Ambienti di prova audiometrici: in arrivo una norma nazionale

audio[1]

Una misurazione attendibile delle capacità uditive dipende da numerose variabili e in particolare dal rispetto dei requisiti di silenziosità degli ambienti di prova. Per evitare che il segnale di prova venga mascherato dal rumore ambientale presente nella cabina di prova audiometrica, i livelli del rumore di fondo non devono superare determinati valori, così come richiesto dalle normative di riferimento. Questi valori dipendono dal metodo con il quale il segnale viene presentato al soggetto sottoposto a prova, ovvero mediante cuffia, vibratore osseo, inserti e diffusori acustici.
Attualmente in Italia non esiste una normativa o linea guida per il collaudo e qualificazione acustica di locali per prove audiometriche: le forniture di tali locali vengono effettuate sulla base dell’isolamento acustico fornito dal costruttore del sistema e non dall’effettiva necessità di isolamento richiesta dalla struttura acquirente.

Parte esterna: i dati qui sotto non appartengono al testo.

(** The outputs have been moved into the callee's frame. *)
Lemma call_frame_moved cl K e e0 e1 s :
  let n := cfm_sol e in
  let m := cfm_sof e - n in
  rse_inv cl K e -> cut cl K e n e0 e1 -> cfm_rrb_gr e = 0 ->
  frame_part s = (rse_bol (rse e1), (m, 0, 0), (0, 0, 0), ar_bsp e1) -> rse s = rse e1 -> rnat_part s = rnat_part e1 ->
  length (gr s) = 128%nat -> bmap (nat_ s) -> (forall r, 32 <= r < 128 -> uint 64 (aget (gr s) r)) ->
  (forall v, 0 <= v < m -> view s v = view e1 (n + v)) ->
  shape s /\ forall p, 0 <= p < 96 -> content s p = content e p.
Proof.
  intros n m Hi Hcut Hrg Hf Hrs Hrn Hgl Hnb Hgu Hv. pose proof (ri_sol _ _ _ Hi) as Hsol. fold n in Hsol.
  pose proof (wf_sof _ (vw_frame _ (ri_views _ _ _ Hi))) as Hsof.
  destruct Hcut as [Hfd Hw0 Hc0 Hbol Hrn1 _ _ Har (Hpg & Hpn & Hgd) (Eg & En) (Eg0 & Es0 & Erg0 & Eb0)].
  destruct (plain_frame_wf s _ _ _ Hf) as (Hfw & Hsl & Hrr);
    [unfold m; lia|rewrite Hbol; apply Z.mod_pos_bound; lia|].
  apply (filed_shape e e0 s); rewrite ?Hrs; try done.
  - intros v Hvr _. injection Hf as E4b E4s _ E4o _ _ _ _. rewrite E4s in Hvr.
    rewrite (shifted_vtp e0 s n v (vw_frame _ Hw0) Hfw ltac:(by rewrite Erg0) E4o ltac:(by rewrite E4b, Hbol, Eb0)
      ltac:(lia) ltac:(lia) ltac:(unfold m in *; lia)).
    rewrite Hv, Hrs, Hpg, Hpn by done. rewrite <- Hc0; [unfold view; by rewrite Eg, En|unfold m in *; lia|].
    unfold frame_dirty_bit. rewrite (fd_dirty _ _ Hfd), bm_get_pair, !Z.testbit_0_l by (unfold m in *; lia).
    by destruct (_ <? 64).
  - apply (rnat_part_ok e); [congruence|apply Hi].
Qed.

(** The callee's frame. *)
Lemma call_frame_spec cl K e :
  rse_inv cl K e ->
  let n := cfm_sol e in
  let e1 := ia64_rse_preserve_frame (ia64_rse_sync_frame_out e) n in
  let s := call_frame e in
  shape s /\ (forall p, 0 <= p < 96 -> content s p = content e p) /\ outer s = outer e1 /\
  frame_part s = (rse_bol (rse e1), (cfm_sof e - n, 0, 0), (0, 0, 0), ar_bsp e1) /\ length (ar s) = 128%nat.
Proof.
  intros Hi n e1. pose proof (ri_sol _ _ _ Hi) as Hsol. fold n in Hsol.
  pose proof (wf_sof _ (vw_frame _ (ri_views _ _ _ Hi))) as Hsof.
  unfold call_frame. cbv zeta. fold n. fold e1.
  assert (Hout : (if n <? cfm_sof e then cfm_sof e - n else 0) = cfm_sof e - n)
    by (destruct (Z.ltb_spec n (cfm_sof e)); lia).
  rewrite Hout. clear Hout.
  pose proof (preserve_cut cl K e n Hi Hsol) as Hcut. fold e1 in Hcut.
  generalize dependent e1. generalize (ia64_rse_sync_frame_out e). intros e0 e1 Hcut.
  pose proof Hcut as [Hfd Hw0 Hc0 Hbol Hrn _ _ Har (Hpg & Hpn & Hgd) (Eg & En) (Eg0 & _)].
  assert (Hgr1 : forall r, 32 <= r < 128 -> uint 64 (aget (gr e1) r)) by (rewrite Eg, Eg0; apply Hi).
  assert (Hl1 : length (gr e1) = 128%nat) by (rewrite Eg; apply Hw0).
  assert (Hn1 : bmap (nat_ e1)) by (rewrite En; apply Hw0).
  destruct (Z.eqb_spec (cfm_rrb_gr e) 0) as [Hrg|Hrg]; cbn [negb andb].
  - destruct (call_outputs_spec e1 n (cfm_sof e - n)) as (g & nt & -> & Hgl & Hnb & Hgu & Hv); [done|done|lia..|done|].
    destruct (plain_frame_spec e1 g nt (cfm_sof e - n)) as (E1 & E2 & E3 & E4 & E5 & _ & E6).
    generalize dependent (ia64_rse_reset_rotations (e1 <| gr := g |> <| nat_ := nt |> <| cfm_sof := cfm_sof e - n |>
      <| cfm_sol := 0 |> <| cfm_sor := 0 |>)). intros s E1 E2 E3 E4 E5 E6.
    destruct (call_frame_moved cl K e e0 e1 s) as [Hsh Hcont]; rewrite ?E1, ?E2; try done.
    + by apply outer_inv.
    + intros v Hvr. unfold view at 1. rewrite E1, E2. by apply Hv.
    + split_and!; try done. by rewrite E5.
  - destruct (plain_frame_spec e1 (gr e1) (nat_ e1) (cfm_sof e - n)) as (E1 & E2 & E3 & E4 & E5 & _ & E6).
    assert (Ee : e1 <| gr := gr e1 |> <| nat_ := nat_ e1 |> = e1) by (by destruct e1).
    rewrite Ee in E1, E2, E3, E4, E5, E6. clear Ee.
    generalize dependent (ia64_rse_reset_rotations (e1 <| cfm_sof := cfm_sof e - n |> <| cfm_sol := 0 |>
      <| cfm_sor := 0 |>)). intros s E1 E2 E3 E4 E5 E6.
    destruct (plain_frame_wf s _ _ _ E6) as (Hfw & Hsl & Hrr); [lia|rewrite Hbol; apply Z.mod_pos_bound; lia|].
    destruct (filed_sync_in e e0 s) as (Hsh & Hcont & Eo & Ef & Ea); rewrite ?E1, ?E2, ?E3; try done.
    + apply (rnat_part_ok e); [|apply Hi]. rewrite <- Hrn. by apply outer_inv.
    + split_and!; try done; [by rewrite Eo|by rewrite Ef|by rewrite Ea, E5].
Qed.

Lemma mode_psr_ri p : truth ((p .& ~64 IA64_PSR_RI_MASK) .& IA64_PSR_RT) = truth (p .& IA64_PSR_RT).
Proof.
  change IA64_PSR_RT with (2 ^ 27). rewrite !truth_land_pow2 by lia.
  rewrite Z.land_spec, wnot_spec by lia. change (Z.testbit IA64_PSR_RI_MASK 27) with false.
  by rewrite andb_true_r.
Qed.

Lemma call_tail_spec b_reg next target e :
  let x := call_frame e in
  let s := ia64_rse_br_call b_reg next target e in
  length (ar x) = 128%nat ->
  stack_fields s = stack_fields x /\ mode_part s = mode_part x /\ frame_part s = frame_part x /\
  ar_pfs s = ia64_rse_current_pfs e.
Proof.
  intros x s Hl. unfold s, ia64_rse_br_call. fold x. destruct (invalidate_alat_core x) as (Hc & Hf & Hp).
  cbv zeta in Hc, Hf, Hp. cbv zeta. generalize dependent (ia64_rse_invalidate_stacked_alat x). intros y Hc Hf Hp.
  destruct (core_fields _ _ Hc) as (E1 & E2 & E3 & E4 & E5).
  injection Hc as _ _ _ _ _ _ _ Ea Eps.
  assert (Hy : forall i, i <> IA64_AR_PFS -> forall v, aget (aset (ar y) IA64_AR_PFS v) i = aget (ar y) i)
    by (intros; by apply aget_aset_ne).
  set (pfs := ia64_rse_current_pfs e). clearbody pfs.
  assert (Ec : count_part (y <| ar @ IA64_AR_PFS := pfs |>) = count_part y).
  { unfold count_part, ar_bsp, ar_bspstore. cbn [ar rse upd]. by rewrite !Hy. }
  assert (Er : rnat_part (y <| ar @ IA64_AR_PFS := pfs |>) = rnat_part y).
  { unfold rnat_part, ar_rnat. cbn [ar rse upd]. by rewrite aset_length, Hy. }
  assert (Em : marker_part y = marker_part x) by (unfold marker_part; by rewrite E5, Hf, Hp).
  split_and!.
  - unfold stack_fields. rewrite <- E1, <- Em, <- E2, <- E3, <- Ec, <- Er. done.
  - rewrite <- E4. unfold mode_part, rse_big_endian, ar_rsc, ia64_rse_mmu_index. cbn [ar psr upd].
    change (psr (ia64_system_reset_dahr _)) with (psr y). rewrite mode_psr_ri.
    change (ar (ia64_system_reset_dahr _)) with (aset (ar y) IA64_AR_PFS pfs). by rewrite Hy.
  - transitivity (frame_part (y <| ar @ IA64_AR_PFS := pfs |>)); [done|].
    apply parts_frame; [done|done|]. change (aget (aset (ar y) IA64_AR_PFS pfs) IA64_AR_BSP = ar_bsp x). rewrite Hy by done.
    exact (f_equal (fun q => q.1.2) E3).
  - change (aget (aset (ar y) IA64_AR_PFS pfs) IA64_AR_PFS = pfs). apply aget_aset_eq. by rewrite Ea, Hl.
Qed.

(** The first [n] registers of the frame are left below it. *)
Record left_below (mode : bool * Z) (K base : Z) (sg : Z -> Z * bool) (s : rse_sys W) (n : Z) (s' : rse_sys W)
  : Prop := {
  lb_stack : stack mode (K + n) base sg s';
  lb_mode : mode_part (senv s') = mode_part (senv s);
  lb_content : forall p, 0 <= p < 96 -> content (senv s') p = content (senv s) p;
  lb_dirty : rse_dirty (rse (senv s')) = rse_dirty (rse (senv s)) + n;
  lb_frame : frame_part (senv s') = ((rse_bol (rse (senv s)) + n) mod 96, (cfm_sof (senv s) - n, 0, 0), (0, 0, 0),
    u64 (ar_bsp (senv s) + (n + ia64_rse_nat_words_grow (ar_bsp (senv s)) n) * 8))
}.

Lemma preserve_stack mode K base sg (s s' : rse_sys W) n e0 e1 x :
  let e := senv s in
  stack mode K base sg s -> 0 <= n <= cfm_sof e -> cut clean K e n e0 e1 ->
  shape x -> (forall p, 0 <= p < 96 -> content x p = content e p) -> outer x = outer e1 ->
  frame_part x = (rse_bol (rse e1), (cfm_sof e - n, 0, 0), (0, 0, 0), ar_bsp e1) ->
  stack_fields (senv s') = stack_fields x -> mode_part (senv s') = mode_part x ->
  frame_part (senv s') = frame_part x -> same_mem s s' ->
  left_below mode K base sg s n s'.
Proof.
  intros e Hs Hn Hcut Hsh Hcont Ho Hf Et Emt Eft Hm. pose proof (st_inv _ _ _ _ _ Hs) as Hi. fold e in Hi.
  destruct Hcut as [_ _ _ Hbol Hrn Hc Hmo _ _ _ _].
  destruct (outer_inv _ _ Ho) as (Er & Ec & Em). rewrite Hrn in Er. rewrite Hc in Ec. rewrite Hmo in Em.
  pose proof Ec as [= C1 C2 C3 C4 C5 C6 C7]. pose proof Hc as [= _ _ _ _ _ Eb1 _].
  rewrite Hf, Hbol, Eb1 in Eft. pose proof Eft as [= Eb Esof _ _ _ _ _ _].
  destruct (part_preserve (ri_part _ _ _ Hi) n Hn) as [_ P].
  assert (Hix : rse_inv clean (K + n) x).
  { apply inv_shape. split; [done|]. unfold part_of. rewrite C1, C2, C3, C4, C5, C6, C7.
    injection Hf as _ -> _ _ _ _ _ _. exact P. }
  pose proof (stack_fields_inv clean (K + n) x _ Et Hix) as Hi'.
  assert (Et1 : view_part (senv s') = view_part x) by exact (f_equal (fun x => x.1.1.1) Et).
  assert (Et3 : rnat_part (senv s') = rnat_part x) by exact (f_equal (fun x => x.1.2) Et).
  assert (Et4 : count_part (senv s') = count_part x) by exact (f_equal snd Et).
  rewrite Ec in Et4. pose proof Et4 as [= D1 D2 D3 D4 D5 D6 D7].
  assert (Hcont' : forall p, 0 <= p < 96 -> content (senv s') p = content e p).
  { intros p Hp. rewrite (view_part_content Et1). by apply Hcont. }
  split; fold e; [|congruence|done|done|done].
  apply (reframe mode K (K + n) base sg sg s s'); try done; fold e; rewrite ?D1, ?D3, ?D7; try lia.
  - intros j. unfold slot. fold e. rewrite Eb, Zplus_mod_idemp_l. f_equal. lia.
  - replace (K + n - (rse_dirty (rse e) + n)) with (K - rse_dirty (rse e)) by lia.
    apply (nats_part _ _ _ _ _ e); [congruence|]. apply Hs.
Qed.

Di interesse della Commissione Acustica e vibrazioni, il progetto U20002570 “Acustica – Ambienti di prova audiometrici – Procedura per il collaudo e la qualificazione acustica di locali per prove audiometriche” definisce le modalità di collaudo e di qualificazione dei locali in cui viene effettuato l’esame audiometrico. La procedura descritta si applica a qualsiasi ambiente di prova adibito a esami audiologici non minori di 8 m3.
La futura norma si propone di aiutare:
⦁ i professionisti della progettazione a capire i requisiti fondamentali in merito all’acustica degli ambienti
⦁ le aziende coinvolte nella fornitura di prodotti per la sanità, per una corretta costruzione e fornitura
⦁ i collaudatori per la qualificazione del prodotto acquistato
⦁ l’utilizzatore a svolgere al meglio le attività di esame e ricerca audiometrico.
Il progetto terminerà la fase di inchiesta pubblica preliminare il prossimo 14 marzo. Fino a quella data sarà possibile consultare il progetto e inoltrare i propri commenti utilizzando l’apposito form a disposizione sul sito internet, alle pagine dell’Inchiesta pubblica preliminare.